### Data supplied

(** What a bounded store is expected to hold when [history] lists
    everything that was ever put, oldest first: the [cap] most recent
    entries, in insertion order. *)
Definition retained {V} (cap : nat) (history : dict V) : dict V :=
  drop (length history - cap) history.

End ArtifactStore.

(** ** The token cache of [UserTokenManager] *)

Module TokenCache.

(** A cache entry [{'token': ..., 'expires_at': ...}].  Timestamps are
    seconds since the epoch; the source holds them in floating point,
    here they are rationals. *)
Record CachedToken : Type := {
  token : string;
  expires_at : Q
}.

(** What [msal_app.acquire_token_on_behalf_of] can do: return a result
    with an ["access_token"] (and maybe an ["expires_in"]), return a
    result without one, or raise. *)
Inductive obo_result : Type :=
| OboToken (access_token : string) (expires_in : option Z)
| OboError (error_description : string)
| OboRaised.

(** The manager: its cache, and the user assertions it has sent to the
    identity provider so far (the trace of the external call). *)
Record UserTokenManager : Type := {
  user_tokens : gmap string CachedToken;
  obo_requests : list string
}.

(** [cached.get('expires_at', 0) > now] *)
Definition unexpired (now : Q) (cached : CachedToken) : bool :=
  negb (Qle_bool (expires_at cached) now).
Definition bytes_bits (bytes : list Z) : list bool := flat_map (bits_of 8) bytes.

(** The bits one run occupies in a line packed at the given widths. *)
Definition run_bits (vb lb : nat) (r : run) : list bool :=
  bits_of vb (fst r) ++ bits_of lb (snd r).

(** ** Run lists *)

(** A run list as the data model has it: lengths in [[1, 2^16 - 1]] and
    consecutive runs with distinct values; [prev] is the value of the run
    before. *)
Fixpoint canonical_rle (prev : option Z) (rle : list run) : Prop :=
  match rle with
  | [] => True
  | (v, l) :: rest => 1 <= l <= 65535 /\ prev <> Some v /\ canonical_rle (Some v) rest
  end.

(** [n] runs of length 1 alternating between the values [x] and [y]. *)
Fixpoint alt_runs (n : nat) (x y : Z) : list run :=
  match n with
  | O => []
  | S n' => (x, 1) :: alt_runs n' y x
  end.

(** A run of [2^16 - 1] copies of [2^16 - 1] followed by [n] alternating
    runs of 1 and 2: packed at 16 value bits and 16 length bits. *)
Definition big_runs (n : nat) : list run := (65535, 65535) :: alt_runs n 1 2.

(** ** Invariants of the bounded round trip *)

(** A [u8] value. *)
Definition is_byte (b : Z) : Prop := 0 <= b < 256.

(** Every run's value fits [vb] bits and its length [lb] bits. *)
Definition runs_fit (vb lb : Z) (rle : list run) : Prop :=
  Forall (fun r => 0 <= fst r < 2 ^ vb /\ 0 <= snd r < 2 ^ lb) rle.

(** The bits of the value already read for the pending run. *)
Definition pend (vb : Z) (s : DecState) : list bool :=
  if val_set s then bits_of (Z.to_nat vb) (val s) else [].

(** The decoder state after reading the bits [C]: the runs decoded so far,
    the value read for the pending run, and the bits held in [buffer]. *)
Definition dec_repr (vb lb : Z) (C : list bool) (s : DecState) : Prop :=
  exists done q,
    len_set s = false /\ n_bits_in_buff s = Z.of_nat (length q) /\ Z.of_nat (length q) <= 32 /\
    buffer s = val_of q * 2 ^ (32 - Z.of_nat (length q)) /\
    output_rle s = filter (fun r => 0 <? snd r) done /\ runs_fit vb lb done /\
    (val_set s = true -> 0 <= val s < 2 ^ vb) /\
    C = concat (map (run_bits (Z.to_nat vb) (Z.to_nat lb)) done) ++ pend vb s ++ q.

(** Bounds on the bits the decoder holds between two bytes. *)
Definition dec_bound (vb lb : Z) (s : DecState) : Prop :=
  n_bits_in_buff s <= 16
  /\ (val_set s = true -> n_bits_in_buff s < lb)
  /\ (val_set s = false -> n_bits_in_buff s < vb + lb).

(** A sample's run list: values and lengths are [u16], lengths non-zero. *)
Definition u16_runs (rle : list run) : Prop :=
  Forall (fun r => 0 <= fst r < 2 ^ 16 /\ 1 <= snd r < 2 ^ 16) rle.

(** The bytes one Standard line of [v] consists of. *)
Definition std_line (v : list Z) (line : list Z) : Prop :=
  exists vb lb body,
    line = [vb; lb] ++ u32_to_be_bytes (Z.of_nat (length body)) ++ body
    /\ Z.of_nat (length body) < 2 ^ 32
    /\ rle_to_vec (pure_decode_payload vb lb body) = v
    /\ 1 <= vb <= 16 /\ 1 <= lb <= 16 /\ Forall is_byte body.

(** A valid sample of fewer than [2^27] entries: its packed bit count
    fits a [u32]. *)
Definition roundtrip_ok (v : list Z) : Prop :=
  valid_assignment v /\ v <> [] /\ Z.of_nat (length v) < 2 ^ 27.

(** A list of samples grouped into maximal runs of equal samples, as a
    MkvChain stream stores them: counts in [[1, 2^16 - 1]], consecutive
    groups distinct. *)
Fixpoint mkv_groups_ok (prev : option (list Z)) (groups : list (list Z * nat)) : Prop :=
  match groups with
  | [] => True
  | (v, k) :: gs =>
      roundtrip_ok v /\ 1 <= Z.of_nat k <= 65535 /\ prev <> Some v /\ mkv_groups_ok (Some v) gs
  end.

(** The samples a list of groups stands for. *)
Definition expand_groups (groups : list (list Z * nat)) : list (list Z) :=
  flat_map (fun g => repeat (fst g) (snd g)) groups.

(** The [(assignment, count)] records a MkvChain stream of the groups holds. *)
Definition group_records (groups : list (list Z * nat)) : list MkvRecord :=
  map (fun g => (fst g, Z.of_nat (snd g))) groups.

(** Reading [bytes] as MkvChain lines yields [recs] and then stops. *)
Definition mkv_decodes (p : Profile) (bytes : list Z) (recs : list MkvRecord) : Prop :=
  (length recs <= length bytes)%nat
  /\ forall fuel, (length recs < fuel)%nat ->
       ben_decoder_collect p fuel MkvChain bytes = (recs, Finished).

(** ** ben32 lines: [encode_ben32_line] ([src/src/encode/mod.rs]) *)

(** [(prev_assign as u32) << 16 | count as u32], as its [to_be_bytes()]. *)
Definition ben32_word (prev_assign count : Z) : list Z :=
  u32_to_be_bytes (Z.lor (wrap32 (Z.shiftl prev_assign 16)) count).

(** The [for assignment in assign_vec] loop of [encode_ben32_line] from the
    state [(first, prev_assign, count)]: the bytes pushed to [ret] and the
    final [(prev_assign, count)]; [None] is the overflow panic of
    [count += 1] or of [assignment.as_u64().unwrap()], which panics on a
    number outside [0, 2^64 - 1]; then [as u16] keeps the low 16 bits. The
    array's elements are the JSON integers of the line. *)
Fixpoint ben32_loop (p : Profile) (first : bool) (prev_assign count : Z) (assign_vec : list Z)
  : option (list Z * (Z * Z)) :=
  match assign_vec with
  | [] => Some ([], (prev_assign, count))
  | assignment :: rest =>
      if negb ((0 <=? assignment) && (assignment <? 2 ^ 64)) then None else
      let assign := assignment mod 2 ^ 16 in
      if first then ben32_loop p false assign 1 rest
      else if assign =? prev_assign then
        let* c := u16_add p count 1 in ben32_loop p false prev_assign c rest
      else
        match ben32_loop p false assign 1 rest with
        | Some (out, st) => Some (ben32_word prev_assign count ++ out, st)
        | None => None
        end
  end.

(** [encode_ben32_line(data)] on the array [data["assignment"]]. *)
Definition encode_ben32_line (p : Profile) (assign_vec : list Z) : option (list Z) :=
  match ben32_loop p true 0 0 assign_vec with
  | None => None
  | Some (ret, (prev_assign, count)) =>
      Some (ret ++ (if 0 <? count then ben32_word prev_assign count else []) ++ [0; 0; 0; 0])
  end.

(** ** XBEN stream writer: [XBenEncoder] ([src/src/encode/mod.rs]) *)

(** [encoder] holds the bytes written into the [XzEncoder]: the
    decompressed stream that an [XzDecoder] reads back. *)
Record XBenEncoder := mkXBenEncoder {
  encoder : list Z;
  xprevious_sample : list Z;
  xcount : Z;              (* u16 *)
  xenc_variant : BenVariant
}.

Definition XBenEncoder_new (variant : BenVariant) : XBenEncoder :=
  {| encoder := banner variant; xprevious_sample := []; xcount := 0; xenc_variant := variant |}.

(** [XBenEncoder::write_json_value] on the array [data["assignment"]]. *)
Definition write_json_value (p : Profile) (e : XBenEncoder) (assign_vec : list Z)
  : option XBenEncoder :=
  let* encoded := encode_ben32_line p assign_vec in
  match xenc_variant e with
  | Standard =>
      Some {| encoder := encoder e ++ encoded; xprevious_sample := xprevious_sample e;
              xcount := xcount e; xenc_variant := Standard |}
  | MkvChain =>
      if list_Z_eqb encoded (xprevious_sample e) then
        let* c := u16_add p (xcount e) 1 in
        Some {| encoder := encoder e; xprevious_sample := xprevious_sample e;
                xcount := c; xenc_variant := MkvChain |}
      else
        let w := if 0 <? xcount e
                 then encoder e ++ xprevious_sample e ++ u16_to_be_bytes (xcount e)
                 else encoder e in
        Some {| encoder := w; xprevious_sample := encoded; xcount := 1; xenc_variant := MkvChain |}
  end.

(** [impl Drop for XBenEncoder]. *)
Definition drop_xencoder (e : XBenEncoder) : list Z :=
  match xenc_variant e with
  | MkvChain =>
      if 0 <? xcount e then encoder e ++ xprevious_sample e ++ u16_to_be_bytes (xcount e)
      else encoder e
  | Standard => encoder e
  end.

Fixpoint xwrite_all (p : Profile) (e : XBenEncoder) (vs : list (list Z)) : option XBenEncoder :=
  match vs with
  | [] => Some e
  | v :: vs' => let* e' := write_json_value p e v in xwrite_all p e' vs'
  end.

(** [jsonl_encode_xben] on the JSONL lines' assignment arrays [vs]: the
    bytes fed to the [XzEncoder] once [ben_encoder] is dropped. *)
Definition jsonl_encode_xben (p : Profile) (variant : BenVariant) (vs : list (list Z))
  : option (list Z) :=
  let* e := xwrite_all p (XBenEncoder_new variant) vs in Some (drop_xencoder e).

(** ** XBEN stream reader: [XBenDecoder::new] and iteration *)

(** [XBenDecoder::new] on the decompressed stream: the variant and the bytes
    after the banner; then [xz.read] hands these bytes over in chunks. *)
Definition XBenDecoder_new (inp : list Z) : (BenVariant * list Z) + IoErrorKind :=
  match read_exact 17 inp with
  | None => inr UnexpectedEof
  | Some (first, rest) =>
      if list_Z_eqb first STANDARD_BANNER then inl (Standard, rest)
      else if list_Z_eqb first MKVCHAIN_BANNER then inl (MkvChain, rest)
      else inr InvalidData
  end.

(** Calling [next] on an [XBenDecoder] until it stops. *)
Fixpoint xben_collect (fuel : nat) (d : XBenDecoder) : list MkvRecord * Outcome :=
  match fuel with
  | O => ([], Finished)
  | S fuel' =>
      match xben_next d with
      | (Yield r, d') => let '(rs, o) := xben_collect fuel' d' in (r :: rs, o)
      | (YieldErr e, _) => ([], Failed e)
      | (Stop, _) => ([], Finished)
      | (Panic, _) => ([], Panicked)
      end
  end.

(** Iterating a fresh decoder whose [xz.read] calls return the chunks [cs];
    each yielded record takes at least one byte. *)
Definition xben_decode_all (variant : BenVariant) (cs : list (list Z)) : list MkvRecord * Outcome :=
  xben_collect (S (length (concat cs))) {| xvariant := variant; overflow := []; chunks := cs |}.

(** ** JSONL output of the BEN reader: [write_all_jsonl], [decode_ben_to_jsonl] *)

(** The [count] JSON lines [{"assignment": assignment, "sample": n}] written
    for one record, [n] running on from [sample_count]. *)
Fixpoint jsonl_lines (assignment : list Z) (count sample_count : nat) : list (list Z * nat) :=
  match count with
  | O => []
  | S count' => (assignment, S sample_count) :: jsonl_lines assignment count' (S sample_count)
  end.

(** [BenDecoder::write_all_jsonl] from [self.sample_count]: the lines written
    and the result, [None] for a panic in [next]. *)
Fixpoint write_all_jsonl (p : Profile) (fuel : nat) (variant : BenVariant) (sample_count : nat)
  (inp : list Z) : list (list Z * nat) * option (IoResult unit) :=
  match fuel with
  | O => ([], Some (Ok tt))
  | S fuel' =>
      match ben_decoder_next p variant inp with
      | (Yield (assignment, count), rest) =>
          let '(more, r) :=
            write_all_jsonl p fuel' variant (sample_count + Z.to_nat count) rest in
          (jsonl_lines assignment (Z.to_nat count) sample_count ++ more, r)
      | (YieldErr e, _) => ([], Some (Err e))
      | (Stop, _) => ([], Some (Ok tt))
      | (Panic, _) => ([], None)
      end
  end.

(** [decode_ben_to_jsonl(reader, writer)]; [DecoderInitError] becomes an
    [io::Error] through [From]. *)
Definition decode_ben_to_jsonl (p : Profile) (inp : list Z)
  : list (list Z * nat) * option (IoResult unit) :=
  match BenDecoder_new inp with
  | inr (InitIo e) => ([], Some (Err e))
  | inr (InvalidFileFormat _) => ([], Some (Err InvalidData))
  | inl (variant, rest) => write_all_jsonl p (S (length rest)) variant 0 rest
  end.

(** ** XBEN to JSONL: [jsonl_decode_ben32] and [decode_xben_to_jsonl]
    ([src/ben/src/decode/mod.rs]) *)

(** [decode_ben32_line(&mut reader, variant)] with the bytes it leaves in the
    reader; the first component is [decode_ben32_line]'s result. *)
Definition decode_ben32_read (inp : list Z) (variant : BenVariant)
  : option (IoResult MkvRecord) * list Z :=
  match ben32_words (S (length inp)) inp with
  | (Err e, rest) => (Some (Err e), rest)
  | (Ok output_vec, rest) =>
      match variant with
      | Standard => (Some (Ok (output_vec, 1)), rest)
      | MkvChain =>
          match read_u16_be rest with
          | None => (None, [])
          | Some (c, rest') => (Some (Ok (output_vec, c)), rest')
          end
      end
  end.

### What to produce
Once you find the line with "output_rle s = filter" above, print it and every line after it up to and including the line with "s < vb + lb).", exactly as written and nothing else.

### Task answer
    output_rle s = filter (fun r => 0 <? snd r) done /\ runs_fit vb lb done /\
    (val_set s = true -> 0 <= val s < 2 ^ vb) /\
    C = concat (map (run_bits (Z.to_nat vb) (Z.to_nat lb)) done) ++ pend vb s ++ q.

(** Bounds on the bits the decoder holds between two bytes. *)
Definition dec_bound (vb lb : Z) (s : DecState) : Prop :=
  n_bits_in_buff s <= 16
  /\ (val_set s = true -> n_bits_in_buff s < lb)
  /\ (val_set s = false -> n_bits_in_buff s < vb + lb).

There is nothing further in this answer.